Various media outlets have embarked on thorough analyses of the song’s lyrics and the artist’s sudden rise to fame. Jay Kaspian Kang, writing for The New Yorker, categorized it as “reactionary nostalgia.” Similarly, Eric Levitz’s piece in New York Magazine argued that the song exemplifies “an incoherent form of populism that directs class resentment at targets that do not threaten the fundamental interests of rich men.”

This incoherence has taken center stage as Anthony’s popularity continues to soar. Fox News, with its finger on the pulse of the “Rich Men of Richmond” phenomenon, interviewed Anthony after one of his performances. During the interview, Anthony articulated a sentiment that caught many off guard:

“We’ve gotta go back to the roots of what made this country great in the first place, which is our sense of community. I mean, we are the melting pot of the world and that’s what makes us strong, is our diversity, and we need to learn to harness that and appreciate it, and not use it as a political tool to keep everyone separate from each other, you know?”

As swiftly as conservatives and right-wing enthusiasts had rallied behind the bearded singer, enchanted by his “authentic” and soulful melodies, they’ve now found themselves grappling with his embrace of diversity.

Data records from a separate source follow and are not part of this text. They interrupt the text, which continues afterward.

(** X11. A frame whose resizer exits with a non-zero status, or cannot be
    started at all: in quiet mode [upscale_frame] prints one line (the frame
    index with the exit code, or the error text), removes the staging
    directory as the tool left it and raises [SystemExit(1)]; the command
    was spawned once and is not retried. *)
Theorem upscale_frame_tool_failure (env : Env) (i : nat) (temp path : string)
    (scale_factor : PyFloat.float) (magnification_factor algorithm : string)
    (width height : Z) (w : World) (W H : Z) (magnification : PyFloat.float)
    (outcome : proc_outcome) (f' : filesystem) :
  let cmd := upscale_cmd path (frame_path temp i) (upscaled_path temp i) algorithm
               magnification_factor scale_factor magnification W H in
  scaled width scale_factor = Some W → scaled height scale_factor = Some H →
  float_of_string env magnification_factor = Some magnification →
  spawn env cmd (fs w) = (outcome, f') →
  (∀ out err, outcome ≠ Exited 0 out err) →
  holds_only_files f' temp →
  upscale_frame env i temp path scale_factor magnification_factor algorithm
    (width, height) false w
  = (Raise (SystemExit 1),
     mkWorld (released temp f')
       (printed w ++
        [match outcome with
         | Exited rc _ _ =>
             "Error: Upscaling frame " +:+ PyStr.of_nat i +:+
             " failed with exit code " +:+ PyStr.of_Z rc +:+ "."
         | SpawnFailed _ msg =>
             "Unexpected error occurred during upscaling frame " +:+ PyStr.of_nat i +:+
             ": " +:+ msg
         end])
       (spawned w ++ [cmd]) (exit_event w) (temp_dir w)).
Proof.
  intros cmd HW HH Hm Hspawn Hfail Hok.
  rewrite (upscale_frame_try _ _ _ _ _ _ _ _ _ _ _ _ _ HW HH), Hm. fold cmd.
  unfold try_except, when. rewrite (bind_ok (mret tt) _ w tt w eq_refl).
  unfold mbind at 1, M_bind at 1, subprocess_run. rewrite Hspawn.
  destruct outcome as [rc out err|cls msg].
  - destruct (rc =? 0)%Z eqn:Hrc.
    { apply Z.eqb_eq in Hrc as ->. by destruct (Hfail out err). }
    unfold upscale_frame_except, when.
    rewrite (bind_ok (print _) _ _ tt _ eq_refl).
    rewrite (bind_ok (mret tt) _ _ tt _ eq_refl).
    unfold mbind, M_bind. by rewrite cleanup_releases.
  - unfold upscale_frame_except, when, exc_str.
    rewrite (bind_ok (print _) _ _ tt _ eq_refl).
    rewrite (bind_ok (mret tt) _ _ tt _ eq_refl).
    unfold mbind, M_bind. by rewrite cleanup_releases.
Qed.
(** * Vercel analytics CSV query tool: a shallow embedding

    This development embeds [src/tools/get-vercel-top-pages.ts] and
    proves properties of its row parser, catalog resolver, row loader,
    query pipeline and renderer.  The update-price tool is embedded in
    the module [UpdatePrice].

    Conventions of the embedding.
    - A JavaScript string is a sequence of UTF-16 code units.  It is
      rendered here as a Rocq [string], one [ascii] per code unit, so
      the model covers the strings whose code units are below 256.
    - A JavaScript number is an IEEE-754 double.  Every finite double
      is an integer multiple of 2^-1074, so a finite number is kept as
      a sign and that integer multiple (see [Num]).
    - [await]ed file-system calls either produce a value or throw;
      they are rendered with the [result] type, and the environment of
      one invocation is the record [fs].
    - Built-ins of the host ([String.prototype.trim], [Array.prototype.sort],
      [Number], ...) live in the modules [Str], [Num] and [Arr]; the
      functions of the source file follow, under their own names. *)

From Stdlib Require Import Bool Ascii String List NArith ZArith Lia.
From Stdlib Require Import Sorting.Sorted Sorting.Permutation.
From Stdlib Require Import Numbers.DecimalString.
Import ListNotations.

Local Open Scope list_scope.
Local Open Scope string_scope.

(** ** Characters used by the source *)

Definition dquote : ascii := "034"%char.
Definition comma : ascii := ","%char.
Definition hyphen : ascii := "-"%char.
Definition space : ascii := " "%char.
Definition slash : ascii := "/"%char.
Definition LF : ascii := "010"%char.
Definition CR : ascii := "013"%char.

(** ** String built-ins *)

Module Str.

(** [s.startsWith(p)] *)
Definition startsWith (s p : string) : bool := String.prefix p s.

(** Reverse of a string, used to read a string from its end. *)
Fixpoint rev_onto (s acc : string) : string :=
  match s with
  | EmptyString => acc
  | String c s' => rev_onto s' (String c acc)
  end.

Definition rev (s : string) : string := rev_onto s EmptyString.

(** [s.endsWith(p)] *)
Definition endsWith (s p : string) : bool := String.prefix (rev p) (rev s).

(** [s.includes(sub)] *)
Fixpoint includes (s sub : string) : bool :=
  String.prefix sub s ||
  match s with
  | EmptyString => false
  | String _ s' => includes s' sub
  end.

(** WhiteSpace and LineTerminator code units below 256: TAB, LF, VT,
    FF, CR, SPACE and NO-BREAK SPACE. *)
Definition isWhiteSpace (c : ascii) : bool :=
  let n := nat_of_ascii c in
  ((9 <=? n) && (n <=? 13) || (n =? 32) || (n =? 160))%nat.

For some, diversity seems to be the first sign of the “wokeness” phenomenon, an ailment they fear. One user’s tweet, earning over 8,500 likes, stated, “Promoted algorithm boosted ‘based’ red beard hillbilly song guy was faking his accent and says diversity is our strength.” Another pondered, “Did he sell out already to the rich men north of Richmond?”

While Anthony’s yearning for a bygone era of neighborly kindness in Richmond, Virginia—historically the capital of the Confederacy—is steeped in a certain degree of ahistorical sentiment, his criticism of women on welfare remains distasteful. It’s a sentiment that arises either from personal biases or echoes of racist conservative talking points. There’s an element of schadenfreude to witness right-wing reactionaries thrown into disarray when their chosen Appalachian folk hero doesn’t align seamlessly with their ideological standpoints.

In fact, it almost appears as if the “authentic” portrayal of the American working-class man that Anthony embodies, and which conservatives have fervently sought to champion, is inherently multifaceted and contradictory. This complexity is not merely a top-down political strategy but rather a reflection of the intricate nature of human beliefs. The incoherence that has often characterized right-wing discourse—a critique of “the man” orchestrated by, ironically, “the man”—has seemingly come back to challenge its own proponents.